TASK DIRECTIONS:
Each line in the records below that has the word "Fixpoint" should be copied.
Start of MATERIAL SHOWN
(* ===== verification/MpnToom4.v ===== *)
(** Toom-Cook 4 (math/arbint/mul_toom4.hpp): seven products of a quarter of the
    size, interpolated by Bodrato's sequence. *)
From stdpp Require Import base numbers list option.
From Stdlib Require Import ZArith Lia.
From S2P Require Import Prelude Arrays Limb Mpn MpnMul Thresholds MpnKaratsuba MpnToom3.

Local Open Scope Z_scope.

(** n >= 4 && n > 3 * ceil(n / 4) *)
Definition toom4_split_ok (n : Z) : bool := andb (Z.leb 4 n) (Z.ltb (3 * ((n + 3) / 4)) n).

Definition toom4_applies (an bn : Z) : bool := andb (Z.eqb an bn) (toom4_split_ok an).

Definition sqr_toom4_applies (n : Z) : bool := toom4_split_ok n.

Definition toom4_levels (t4 ops n : Z) (force_top : bool) : Z * Z :=
  let cost n := let k := (n + 3) / 4 in ops * (k + 1) + 8 * (2 * k + 2) in
  let next n := (n + 3) / 4 + 1 in
  let '(total, n) :=
    if andb force_top (andb (Z.leb 4 n) (Z.ltb n t4)) then (cost n, next n) else (0, n) in
  level_sum (Z.to_nat n) (fun n => andb (Z.leb t4 n) (Z.leb 4 n)) cost next n total.

Section toom4.
Context `{LimbWidth}.

(** *** Exact division by an odd limb *)

(** x = x (2 - d x), six times *)
Definition binv_odd (d : Z) : Z :=
  Nat.iter 6 (fun x => to_limb (x * to_limb (2 - to_limb (d * x)))) d.

Definition inv9 : Z := binv_odd 9.

Definition inv15 : Z := binv_odd 15.

Definition divexact_1_odd (m : mem) (rp up n d dinv : Z) : option mem :=
  void (for_ 0 n (fun i '(m, cy) =>
    x ← m.[up + i];
    let '(bw, s) := subb x cy 0 in
    let q := to_limb (s * dinv) in
    m ← aset m (rp + i) q;
    let '(lo, hi) := mul_wide q d in
    Some (m, to_limb (hi + bw))) (m, 0)).

Definition divexact_by9 (m : mem) (rp up n : Z) : option mem := divexact_1_odd m rp up n 9 inv9.

Definition divexact_by15 (m : mem) (rp up n : Z) : option mem := divexact_1_odd m rp up n 15 inv15.

Definition rsh1add_n (m : mem) (rp up vp n : Z) : option mem :=
  '(m, cy) ← add_n m rp up vp n;
  m ← void (rshift m rp rp n 1);
  x ← m.[rp + (n - 1)];
  c ← limb_shl cy (limb_bits - 1);
  aset m (rp + (n - 1)) (Z.lor x c).

(** *** Evaluation *)

(** neg ? sub_n(xm, tp, xp) : sub_n(xm, xp, tp), then xp += tp *)
Definition toom4_pm (m : mem) (xp xm tp e : Z) : option (mem * bool) :=
  c ← cmp m xp tp e;
  let neg := Z.ltb c 0 in
  m ← void (if neg then sub_n m xm tp xp e else sub_n m xm xp tp e);
  m ← void (add_n m xp xp tp e);
  Some (m, neg).

Definition toom4_eval_pm1 (m : mem) (xp1 xm1 tp x0 x1 x2 x3 k s : Z) : option (mem * bool) :=
  '(m, c) ← add_n m xp1 x0 x2 k;
  m ← aset m (xp1 + k) c;
  '(m, c) ← add m tp x1 k x3 s;
  m ← aset m (tp + k) c;
  toom4_pm m xp1 xm1 tp (k + 1).

(** tp[k] = (tp[k] << 1) | cy *)
Definition shl1_top (m : mem) (p k cy : Z) : option mem :=
  x ← m.[p + k];
  y ← limb_shl x 1;
  aset m (p + k) (Z.lor y cy).

Definition toom4_eval_pm2 (m : mem) (xp2 xm2 tp x0 x1 x2 x3 k s : Z) : option (mem * bool) :=
  '(m, cy) ← lshift m xp2 x2 k 2;
  '(m, c) ← add_n m xp2 xp2 x0 k;
  m ← aset m (xp2 + k) (to_limb (cy + c));
  m ← zero m tp (k + 1);
  m ← copyi m tp x3 s;
  '(m, cy) ← lshift m tp tp k 2;
  '(m, c) ← add_n m tp tp x1 k;
  m ← aset m (tp + k) (to_limb (cy + c));
  '(m, cy) ← lshift m tp tp k 1;
  m ← shl1_top m tp k cy;
  toom4_pm m xp2 xm2 tp (k + 1).

Definition toom4_eval_half (m : mem) (xh x0 x1 x2 x3 k s : Z) : option mem :=
  '(m, c) ← lshift m xh x0 k 1;
  '(m, c') ← add_n m xh xh x1 k;
  m ← aset m (xh + k) (to_limb (c + c'));
  '(m, c) ← lshift m xh xh k 1;
  m ← shl1_top m xh k c;
  '(m, c) ← add_n m xh xh x2 k;
  x ← m.[xh + k];
  m ← aset m (xh + k) (to_limb (x + c));
  '(m, c) ← lshift m xh xh k 1;
  m ← shl1_top m xh k c;
  '(m, c) ← add m xh xh k x3 s;
  x ← m.[xh + k];
  m ← aset m (xh + k) (to_limb (x + c));
  Some m.

(** *** Interpolation *)

(** The linear solve: on exit the seven buffers hold c0 .. c6. *)
Definition toom_solve_7pts (mm : mem) (w0 w1 w2 w3 w4 w5 w6 tp m : Z) (w1_neg w3_neg : bool) : option mem :=
  mm ← void (add_n mm w5 w5 w4 m);
  mm ← (if w1_neg then rsh1add_n mm w1 w1 w4 m
        else mm ← void (sub_n mm w1 w4 w1 m); void (rshift mm w1 w1 m 1));
  mm ← void (sub_n mm w4 w4 w0 m);
  mm ← void (sub_n mm w4 w4 w1 m);
  mm ← void (rshift mm w4 w4 m 2);
  mm ← void (lshift mm tp w6 m 4);
  mm ← void (sub_n mm w4 w4 tp m);
  mm ← (if w3_neg then rsh1add_n mm w3 w3 w2 m
        else mm ← void (sub_n mm w3 w2 w3 m); void (rshift mm w3 w3 m 1));
  mm ← void (sub_n mm w2 w2 w3 m);
  mm ← void (submul_1 mm w5 w2 m 65);
  mm ← void (sub_n mm w2 w2 w6 m);
  mm ← void (sub_n mm w2 w2 w0 m);
  mm ← void (addmul_1 mm w5 w2 m 45);
  mm ← void (rshift mm w5 w5 m 1);
  mm ← void (sub_n mm w4 w4 w2 m);
  mm ← divexact_by3 mm w4 w4 m;
  mm ← void (sub_n mm w2 w2 w4 m);
  mm ← void (sub_n mm w1 w5 w1 m);
  mm ← void (lshift mm tp w3 m 3);
  mm ← void (sub_n mm w5 w5 tp m);
  mm ← divexact_by9 mm w5 w5 m;
  mm ← void (sub_n mm w3 w3 w5 m);
  mm ← divexact_by15 mm w1 w1 m;
  mm ← rsh1add_n mm w1 w1 w5 m;
  x ← mm.[w1 + (m - 1)];
  half ← limb_shr limb_max 1;
  mm ← aset mm (w1 + (m - 1)) (Z.land x half);
  void (sub_n mm w5 w5 w1 m).

Definition toom_interpolate_7pts (mm : mem) (rp w0 w1 w2 w3 w4 w5 w6 tp k n s m : Z)
    (w1_neg w3_neg : bool) : option mem :=
  mm ← toom_solve_7pts mm w0 w1 w2 w3 w4 w5 w6 tp m w1_neg w3_neg;
  let rn := 2 * n in
  mm ← zero mm rp rn;
  mm ← copyi mm rp w0 (2 * k);
  mm ← add_part mm rp rn k w1 m;
  mm ← add_part mm rp rn (2 * k) w2 m;
  mm ← add_part mm rp rn (3 * k) w3 m;
  mm ← add_part mm rp rn (4 * k) w4 m;
  mm ← add_part mm rp rn (5 * k) w5 m;
  add_part mm rp rn (6 * k) w6 (2 * s).

(** *** Scratch *)

Definition toom4_itch (n : Z) (force_top : bool) : Z :=
  let '(total, n) := toom4_levels threshold.mul_toom4 11 n force_top in
  total + toom3_itch n false.

Definition sqr_toom4_itch (n : Z) (force_top : bool) : Z :=
  let '(total, n) := toom4_levels threshold.sqr_toom4 6 n force_top in
  total + sqr_toom3_itch n false.

(** *** Products *)

Definition mul_toom4 (rec_ : mem -> Z -> Z -> Z -> Z -> Z -> Z -> Z -> option mem)
    (mm : mem) (rp ap bp n scratch cutoff : Z) : option mem :=
  let k := (n + 3) / 4 in
  let s := n - 3 * k in
  let m := 2 * k + 2 in
  let e := k + 1 in
  let ap1 := scratch in
  let am1 := ap1 + e in
  let ap2 := am1 + e in
  let am2 := ap2 + e in
  let ah := am2 + e in
  let bp1 := ah + e in
  let bm1 := bp1 + e in
  let bp2 := bm1 + e in
  let bm2 := bp2 + e in
  let bh := bm2 + e in
  let et := bh + e in
  let w0 := et + e in
  let w1 := w0 + m in
  let w2 := w1 + m in
  let w3 := w2 + m in
  let w4 := w3 + m in
  let w5 := w4 + m in
  let w6 := w5 + m in
  let tp := w6 + m in
  let rec := tp + m in
  let a0 := ap in
  let a1 := ap + k in
  let a2 := ap + 2 * k in
  let a3 := ap + 3 * k in
  let b0 := bp in
  let b1 := bp + k in
  let b2 := bp + 2 * k in
  let b3 := bp + 3 * k in
  '(mm, an1) ← toom4_eval_pm1 mm ap1 am1 et a0 a1 a2 a3 k s;
  '(mm, bn1) ← toom4_eval_pm1 mm bp1 bm1 et b0 b1 b2 b3 k s;
  '(mm, an2) ← toom4_eval_pm2 mm ap2 am2 et a0 a1 a2 a3 k s;
  '(mm, bn2) ← toom4_eval_pm2 mm bp2 bm2 et b0 b1 b2 b3 k s;
  mm ← toom4_eval_half mm ah a0 a1 a2 a3 k s;
  mm ← toom4_eval_half mm bh b0 b1 b2 b3 k s;
  mm ← rec_ mm w2 ap1 e bp1 e rec cutoff;
  mm ← rec_ mm w3 am1 e bm1 e rec cutoff;
  mm ← rec_ mm w4 ap2 e bp2 e rec cutoff;
  mm ← rec_ mm w1 am2 e bm2 e rec cutoff;
  mm ← rec_ mm w5 ah e bh e rec cutoff;
  mm ← rec_ mm w0 a0 k b0 k rec cutoff;
  mm ← zero mm (w0 + 2 * k) (m - 2 * k);
  mm ← rec_ mm w6 a3 s b3 s rec cutoff;
  mm ← zero mm (w6 + 2 * s) (m - 2 * s);
  toom_interpolate_7pts mm rp w0 w1 w2 w3 w4 w5 w6 tp k n s m (xorb an2 bn2) (xorb an1 bn1).

Fixpoint __mul_rec4 (fuel : nat) (m : mem) (rp ap an bp bn scratch cutoff : Z) : option mem :=
  match fuel with
  | O => None
  | S fuel =>
      if andb (andb (Z.eqb an bn) (Z.leb threshold.mul_toom4 an)) (toom4_split_ok an) then
        mul_toom4 (__mul_rec4 fuel) m rp ap bp an scratch cutoff
      else __mul_rec3 (Z.to_nat an) m rp ap an bp bn scratch cutoff
  end.

Definition sqr_toom4 (rec_ : mem -> Z -> Z -> Z -> Z -> Z -> option mem)
    (mm : mem) (rp ap n scratch cutoff : Z) : option mem :=
  let k := (n + 3) / 4 in
  let s := n - 3 * k in
  let m := 2 * k + 2 in
  let e := k + 1 in
  let ap1 := scratch in
  let am1 := ap1 + e in
  let ap2 := am1 + e in
  let am2 := ap2 + e in
  let ah := am2 + e in
  let et := ah + e in
  let w0 := et + e in
  let w1 := w0 + m in
  let w2 := w1 + m in
  let w3 := w2 + m in
  let w4 := w3 + m in
  let w5 := w4 + m in
  let w6 := w5 + m in
  let tp := w6 + m in
  let rec := tp + m in
  let a0 := ap in
  let a1 := ap + k in
  let a2 := ap + 2 * k in
  let a3 := ap + 3 * k in
  '(mm, _) ← toom4_eval_pm1 mm ap1 am1 et a0 a1 a2 a3 k s;
  '(mm, _) ← toom4_eval_pm2 mm ap2 am2 et a0 a1 a2 a3 k s;
  mm ← toom4_eval_half mm ah a0 a1 a2 a3 k s;
  mm ← rec_ mm w2 ap1 e rec cutoff;
  mm ← rec_ mm w3 am1 e rec cutoff;
  mm ← rec_ mm w4 ap2 e rec cutoff;
  mm ← rec_ mm w1 am2 e rec cutoff;
  mm ← rec_ mm w5 ah e rec cutoff;
  mm ← rec_ mm w0 a0 k rec cutoff;
  mm ← zero mm (w0 + 2 * k) (m - 2 * k);
  mm ← rec_ mm w6 a3 s rec cutoff;
  mm ← zero mm (w6 + 2 * s) (m - 2 * s);
  toom_interpolate_7pts mm rp w0 w1 w2 w3 w4 w5 w6 tp k n s m false false.

Fixpoint __sqr_rec4 (fuel : nat) (m : mem) (rp ap n scratch cutoff : Z) : option mem :=
  match fuel with
  | O => None
  | S fuel =>
      if andb (Z.leb threshold.sqr_toom4 n) (toom4_split_ok n) then
        sqr_toom4 (__sqr_rec4 fuel) m rp ap n scratch cutoff
      else __sqr_rec3 (Z.to_nat n) m rp ap n scratch cutoff
  end.
End toom4.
End of MATERIAL SHOWN
ANSWER TO THE PROBLEM:
Fixpoint __mul_rec4 (fuel : nat) (m : mem) (rp ap an bp bn scratch cutoff : Z) : option mem :=
Fixpoint __sqr_rec4 (fuel : nat) (m : mem) (rp ap n scratch cutoff : Z) : option mem :=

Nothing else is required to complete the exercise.